# Killing bear with dogs in North Ga



## NorthGaPlott (Apr 16, 2018)

I think DNR needs to take a tag from still hunters and give 1 to dog hunters on a draw system. Start out with residents only and see how it works out. I think it's completely biased towards dog hunters we can only kill hogs 2 months out of the year with dogs as well. I'm speaking for North Ga public land where bear and hog are plentiful.


----------



## northgeorgiasportsman (Apr 16, 2018)

NorthGaPlott said:


> I think DNR needs to take a tag from still hunters and give 1 to dog hunters on a draw system. Start out with residents only and see how it works out. I think it's completely biased towards dog hunters we can only kill hogs 2 months out of the year with dogs as well. I'm speaking for North Ga public land where bear and hog are plentiful.

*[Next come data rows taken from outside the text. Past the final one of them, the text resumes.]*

(* ===== verification/RulesScan.v ===== *)
(** * The configuration-time scan for unsupported directives

    [coraza_rules_scan_t] and its functions in src/mod_coraza.c, and the two
    checks built on it ([coraza_check_rules_text], [coraza_check_rules_file]).
    [Spec] is an independent, line-based reading of the record assembly the
    comments of the C file document, with the joining of continuation lines as a
    parameter: as documented, or as the scan does it when a blank follows the
    backslash.  An access outside the scanner's word array is undefined ([None]). *)
From S2P Require Import Prelude.
Local Open Scope Z_scope.

Definition NUL : ascii := zero.
Definition NL : ascii := "010".
Definition HASH : ascii := "#".
Definition TICK : ascii := "`".
Definition BACKSLASH : ascii := "\".

(** ' ', \t, \r, \v and \f. *)
Definition is_blank (c : ascii) : bool :=
  bool_decide (c = " "%char ∨ c = "009"%char ∨ c = "013"%char ∨ c = "011"%char ∨ c = "012"%char).

(** [coraza_unsupported_directives]. *)
Definition coraza_unsupported_directives : list string := ["SecRemoteRules"].

(** [strncasecmp(a, b, n) == 0] on two NUL-padded buffers. *)
Fixpoint strncaseeq (n : nat) (a b : bytes) : bool :=
  match n with
  | O => true
  | S k =>
      let x := hd NUL a in
      let y := hd NUL b in
      bool_decide (tolower x = tolower y)
      && (bool_decide (x = NUL) || strncaseeq k (tl a) (tl b))
  end.

(** [coraza_rules_scan_t]; [word] is the 32-byte array. *)
Record coraza_rules_scan_t := Scan {
  line : Z; rec_line : Z;
  in_record : bool; in_backticks : bool; word_done : bool;
  first : ascii; last : ascii;
  wlen : nat; word : bytes }.

Definition word_size : nat := 32.

Definition coraza_rules_scan_init : coraza_rules_scan_t :=
  Scan 1 0 false false false NUL NUL 0 (replicate word_size NUL).

Definition coraza_rules_scan_word (s : coraza_rules_scan_t) : option string :=
  list_find (λ d, wlen s = length (bytes_of d) ∧ strncaseeq (wlen s) (word s) (bytes_of d) = true)
    coraza_unsupported_directives ≫= λ p, Some p.2.

(** [s->word[i] = c] and [s->word[i]]: outside the array they are undefined. *)
Definition store (i : nat) (c : ascii) (w : bytes) : option bytes :=
  if decide (i < length w)%nat then Some (<[i := c]> w) else None.
Definition load (i : nat) (w : bytes) : option ascii := w !! i.

Definition coraza_rules_scan_eol (s : coraza_rules_scan_t)
  : option (option string * coraza_rules_scan_t) :=
  let 'Scan ln rl ir bt wd f l wl w := s in
  if decide (f = NUL ∨ f = HASH) then Some (None, Scan ln rl ir bt wd NUL NUL wl w)
  else
    let bt :=
      if negb bt && bool_decide (l = TICK) then true
      else if bt && bool_decide (f = TICK) then false else bt in
    if bt then Some (None, Scan ln rl ir bt wd NUL NUL wl w)
    else if decide (l = BACKSLASH) then
      wl ← (if negb wd && bool_decide (0 < wl)%nat then
              c ← load (wl - 1) w;
              Some (if decide (c = BACKSLASH) then (wl - 1)%nat else wl)
            else Some wl);
      Some (None, Scan ln rl ir bt wd NUL NUL wl w)
    else
      let bad := coraza_rules_scan_word (Scan ln rl ir bt wd NUL NUL wl w) in
      Some (bad, Scan ln rl false bt false NUL NUL 0 w).

(** One byte other than '\n'. *)
Definition scan_byte (c : ascii) (s : coraza_rules_scan_t) : option coraza_rules_scan_t :=
  let 'Scan ln rl ir bt wd f l wl w := s in
  if is_blank c then
    Some (if decide (f ≠ NUL ∧ f ≠ HASH ∧ (0 < wl)%nat)
          then Scan ln rl ir bt true f l wl w else s)
  else
    let '(f, ir, rl) :=
      if decide (f = NUL) then
        if decide (c ≠ HASH ∧ ir = false) then (c, true, ln) else (c, ir, rl)
      else (f, ir, rl) in
    if decide (f = HASH ∨ wd = true) then Some (Scan ln rl ir bt wd f c wl w)
    else if decide (wl < word_size)%nat then
      w ← store wl c w; Some (Scan ln rl ir bt wd f c (S wl) w)
    else Some (Scan ln rl ir bt true f c 0 w).

(** [coraza_rules_scan]: the refused directive, if any, and the state left;
    [None] is an access outside the word array. *)
Fixpoint coraza_rules_scan (p : bytes) (s : coraza_rules_scan_t)
  : option (option string * coraza_rules_scan_t) :=
  match p with
  | [] => Some (None, s)
  | c :: p =>
      if decide (c = NL) then
        r ← coraza_rules_scan_eol s;
        match r with
        | (Some bad, s) => Some (Some bad, s)
        | (None, Scan ln rl ir bt wd f l wl w) =>
            coraza_rules_scan p (Scan (wrap32 (ln + 1)) rl ir bt wd f l wl w)
        end
      else s ← scan_byte c s; coraza_rules_scan p s
  end.

Definition coraza_rules_scan_done (s : coraza_rules_scan_t)
  : option (option string * coraza_rules_scan_t) :=
  '(bad, s) ← coraza_rules_scan_eol s;
  Some match bad with
       | None => if in_backticks s then (coraza_rules_scan_word s, s) else (None, s)
       | Some _ => (bad, s)
       end.

(** ** The two configuration checks *)

(** An error string is represented by its format arguments. *)
Inductive cfg_error :=
| ErrUnsupported (directive : string)
| ErrUnsupportedText (directive command : string) (line : Z)
| ErrUnsupportedFile (directive path : string) (line : Z)
| ErrInvalidPath (path : string)
| ErrMessage (msg : string).

(** Init, scan, and -- when nothing was found -- done. *)
Definition scan_all (text : bytes) : option (option string * coraza_rules_scan_t) :=
  '(bad, s) ← coraza_rules_scan text coraza_rules_scan_init;
  match bad with Some _ => Some (bad, s) | None => coraza_rules_scan_done s end.

(** [strncmp(text, bad, strlen(bad)) == 0]. *)
Definition starts_with (bad text : string) : bool := String.prefix bad text.

(** The error if any; undefined when the scan is. *)
Definition coraza_check_rules_text (cmd_name : string) (text : string)
  : option (option cfg_error) :=
  '(bad, scan) ← scan_all (bytes_of text);
  Some match bad with
       | None => None
       | Some bad =>
           if bool_decide (rec_line scan = 1) && starts_with bad text
           then Some (ErrUnsupported bad)
           else Some (ErrUnsupportedText bad cmd_name (rec_line scan))
       end.

(** The read loop: the chunks [apr_file_read] delivers, then EOF ([true]) or
    another error status ([false]). *)
Fixpoint file_loop (chunks : list bytes) (eof : bool) (scan : coraza_rules_scan_t)
  : option (option string * coraza_rules_scan_t) :=
  match chunks with
  | [] => if eof then coraza_rules_scan_done scan else Some (None, scan)
  | buf :: chunks =>
      '(bad, scan) ← coraza_rules_scan buf scan;
      match bad with
      | Some bad => Some (Some bad, scan)
      | None => file_loop chunks eof scan
      end
  end.

(** What httpd and APR provide at configuration time: path resolution
    ([ap_server_root_relative], NULL when invalid) and the outcome of opening
    and reading a file ([None] when it cannot be opened). *)
Class ConfigFiles := {
  ap_server_root_relative : string → option string;
  apr_file : string → option (list bytes * bool) }.

Section check_file.
Context `{ConfigFiles}.

  (** The error if any, and the path left in [*path]. *)
Definition coraza_check_rules_file (path : string) : option (option cfg_error * string) :=
    match ap_server_root_relative path with
    | None => Some (Some (ErrInvalidPath path), path)
    | Some full =>
        match apr_file full with
        | None => Some (None, full)
        | Some (chunks, eof) =>
            '(bad, scan) ← file_loop chunks eof coraza_rules_scan_init;
            Some match bad with
                 | None => (None, full)
                 | Some bad => (Some (ErrUnsupportedFile bad full (rec_line scan)), full)
                 end
        end
    end.
End check_file.

(** ** The documented record assembly, line by line *)
Module Spec.
Fixpoint drop_blanks (l : bytes) : bytes :=
    match l with
    | [] => []
    | c :: r => if is_blank c then drop_blanks r else l
    end.
Definition trim_end (l : bytes) : bytes := reverse (drop_blanks (reverse l)).
Definition trim (l : bytes) : bytes := trim_end (drop_blanks l).

  (** The first blank-delimited word. *)
Fixpoint first_word (l : bytes) : bytes :=
    match l with
    | [] => []
    | c :: r => if is_blank c then [] else c :: first_word r
    end.

Definition refused_word (w : bytes) : option string :=
    list_find (λ d, tolower <$> w = tolower <$> bytes_of d) coraza_unsupported_directives
      ≫= λ p, Some p.2.
Definition refused (record : bytes) : option string := refused_word (first_word record).

  (** The physical lines, the last one being what follows the last '\n'. *)
Fixpoint lines (t : bytes) : list bytes :=
    match t with
    | [] => [[]]
    | c :: r =>
        if decide (c = NL) then [] :: lines r
        else match lines r with
             | l :: ls => (c :: l) :: ls
             | [] => [[c]]
             end
    end.

  (** The record being assembled (with the line it started on) and whether an
      action list is open. *)
Record state := State { open : option (Z * bytes); ticks : bool }.

Inductive outcome := Found (directive : string) (line : Z) | Go (s : state).

Definition ignored (l : bytes) : bool :=
    match l with [] => true | c :: _ => bool_decide (c = HASH) end.

  (** What a line that ends in a backslash, [raw], trimmed [l], contributes to
      the record: as documented, the line without the backslash; as written in
      the scanner, this only when no blank follows the backslash, otherwise the
      word ends there. *)
Definition documented (raw l : bytes) : bytes := removelast l.
Definition as_written (raw l : bytes) : bytes :=
    if bool_decide (trim_end raw = raw) then removelast l else l ++ [" "%char].

Section reading.
Variable join : bytes → bytes → bytes.

Definition step (n : Z) (raw : bytes) (s : state) : outcome :=
    let l := trim raw in
    if ignored l then Go s
    else
      let '(start, acc) := default (n, []) (open s) in
      let f := hd NUL l in
      let e := List.last l NUL in
      let bt := if ticks s then bool_decide (f ≠ TICK) else bool_decide (e = TICK) in
      if bt then Go (State (Some (start, acc ++ l)) true)
      else if decide (e = BACKSLASH)
      then Go (State (Some (start, acc ++ join raw l)) false)
      else match refused (acc ++ l) with
           | Some d => Found d start
           | None => Go (State None false)
           end.

Fixpoint scan_lines (n : Z) (ls : list bytes) (s : state) : option (string * Z) :=
    match ls with
    | [] =>
        match open s, ticks s with
        | Some (start, acc), true => (λ d, (d, start)) <$> refused acc
        | _, _ => None
        end
    | l :: ls =>
        match step n l s with
        | Found d start => Some (d, start)
        | Go s => scan_lines (wrap32 (n + 1)) ls s
        end
    end.

Definition scan_by (t : bytes) : option (string * Z) :=
    scan_lines 1 (lines t) (State None false).
End reading.

Definition scan : bytes → option (string * Z) := scan_by documented.
Definition scan_as_written : bytes → option (string * Z) := scan_by as_written.

  (** A line whose last non-blank byte is a backslash ends with it. *)
Definition tidy_line (raw : bytes) : Prop :=
    List.last (trim raw) NUL = BACKSLASH → trim_end raw = raw.
End Spec.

Keep your hands off my tags!


----------



## whitetailfreak (Apr 16, 2018)

northgeorgiasportsman said:


> Keep your hands off my tags!



Like button


----------



## Killer Kyle (Apr 16, 2018)

I know that there are lots of varying opinions on the matter. I'd be in favor of a dog-bear season. In fact, I spoke in favor of it at the Regs meeting in Banks County the year before last I believe it was. I would NOT like to give away my tags. 99% of us don't fill them anyway, so taking away tags would solve nothing. I would like to see the dog season in January. Doesn't interfere with deer hunters, and most of the sows are "denning", especially the ones with cubs. It is also prime time to kill hogs in my book, and if a man has a good pack of dogs that can run both bear and hogs, they could lay the hurt on the hogs at the same time. I think a man with some good dogs can be a very effective tool in managing bears and reducing the population further. We know bear dogging can range far and wide on a given hunt, and I just don't want to be sitting on some good buck sign and have a pack of dogs come in on me. Otherwise I think a bear dogging season could be a good thing if done right.


----------



## NorthGaPlott (Apr 16, 2018)

I agree January is fine for a season sows aren't moving much and nothing gets interfered with as far as still hunters go. I'm all for still hunters having 2 tags but if it's truly a conservation thing, well take one from still hunters. All people should be able to hunt in whatever style they prefer is what I'm saying. I pay for the same liscense and unless I'm in a stand or on the ground I can't kill a bear. January is the best time to run hogs and it's becoming more apparent this year not many hogs up where I live are being killed because I've found tons of sign and killed alot of hogs more than i have in the last 10 years l know for sure. They'll be posioning hogs and killing other wildlife with the poison when they could just make it year around excpet during turkey and deer season. Oh and until this year we had to buy a wma stamp to run hog or bear but couldn't hunt either on wma land with dogs. Just seems like alot of non directional decision making.


----------



## NCHillbilly (Apr 17, 2018)

It's exactly the opposite here. I love bear hunting with dogs, I come from a long line of mountain houndsmen, and I spent years doing it and loving it. 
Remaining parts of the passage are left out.